=== Available data ===
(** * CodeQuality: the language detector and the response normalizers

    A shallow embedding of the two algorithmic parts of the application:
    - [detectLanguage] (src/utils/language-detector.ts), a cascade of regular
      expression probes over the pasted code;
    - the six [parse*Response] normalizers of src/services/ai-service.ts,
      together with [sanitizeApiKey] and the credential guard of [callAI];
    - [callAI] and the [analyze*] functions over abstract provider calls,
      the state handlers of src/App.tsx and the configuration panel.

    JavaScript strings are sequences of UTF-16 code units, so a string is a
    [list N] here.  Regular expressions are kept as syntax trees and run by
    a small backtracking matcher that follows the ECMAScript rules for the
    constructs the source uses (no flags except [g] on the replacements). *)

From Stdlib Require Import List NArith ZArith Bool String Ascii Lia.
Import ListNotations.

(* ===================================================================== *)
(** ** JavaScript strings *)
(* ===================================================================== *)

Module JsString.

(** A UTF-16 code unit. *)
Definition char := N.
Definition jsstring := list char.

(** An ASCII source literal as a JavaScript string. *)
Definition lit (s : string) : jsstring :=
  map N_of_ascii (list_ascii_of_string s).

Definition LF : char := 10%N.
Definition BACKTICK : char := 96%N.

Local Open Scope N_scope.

* * *

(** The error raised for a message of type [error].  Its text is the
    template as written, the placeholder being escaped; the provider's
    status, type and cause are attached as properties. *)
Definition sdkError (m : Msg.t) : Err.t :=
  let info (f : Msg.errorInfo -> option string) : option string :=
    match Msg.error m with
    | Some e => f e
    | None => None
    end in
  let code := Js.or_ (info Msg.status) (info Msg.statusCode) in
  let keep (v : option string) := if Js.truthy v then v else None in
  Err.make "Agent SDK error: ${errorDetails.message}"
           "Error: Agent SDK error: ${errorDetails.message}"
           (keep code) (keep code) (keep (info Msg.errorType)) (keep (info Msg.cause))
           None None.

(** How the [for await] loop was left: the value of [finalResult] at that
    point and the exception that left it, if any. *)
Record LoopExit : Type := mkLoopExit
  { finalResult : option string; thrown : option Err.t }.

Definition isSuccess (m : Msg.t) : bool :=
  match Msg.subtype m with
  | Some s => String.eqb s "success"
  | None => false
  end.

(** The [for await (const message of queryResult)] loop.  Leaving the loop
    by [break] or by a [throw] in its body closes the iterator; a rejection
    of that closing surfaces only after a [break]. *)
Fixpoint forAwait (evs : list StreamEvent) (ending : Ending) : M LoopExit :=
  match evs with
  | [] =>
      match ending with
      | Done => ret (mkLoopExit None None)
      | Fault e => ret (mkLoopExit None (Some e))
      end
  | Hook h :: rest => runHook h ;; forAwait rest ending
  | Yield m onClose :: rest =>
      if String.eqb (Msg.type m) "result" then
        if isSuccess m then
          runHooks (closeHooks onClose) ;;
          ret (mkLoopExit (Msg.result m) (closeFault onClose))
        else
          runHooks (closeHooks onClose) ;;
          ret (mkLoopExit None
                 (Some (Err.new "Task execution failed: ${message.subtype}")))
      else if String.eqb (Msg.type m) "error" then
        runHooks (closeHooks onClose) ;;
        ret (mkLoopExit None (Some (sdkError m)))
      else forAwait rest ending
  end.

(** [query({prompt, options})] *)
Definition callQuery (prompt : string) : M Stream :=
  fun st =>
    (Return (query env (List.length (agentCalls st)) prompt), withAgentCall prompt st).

=== Directions for this task ===
Please reproduce the lines from the line with "None => false" to the line with "if isSuccess m then", both ends included, exactly as they appear above.

=== Exercise result ===
  | None => false
  end.

(** The [for await (const message of queryResult)] loop.  Leaving the loop
    by [break] or by a [throw] in its body closes the iterator; a rejection
    of that closing surfaces only after a [break]. *)
Fixpoint forAwait (evs : list StreamEvent) (ending : Ending) : M LoopExit :=
  match evs with
  | [] =>
      match ending with
      | Done => ret (mkLoopExit None None)
      | Fault e => ret (mkLoopExit None (Some e))
      end
  | Hook h :: rest => runHook h ;; forAwait rest ending
  | Yield m onClose :: rest =>
      if String.eqb (Msg.type m) "result" then
        if isSuccess m then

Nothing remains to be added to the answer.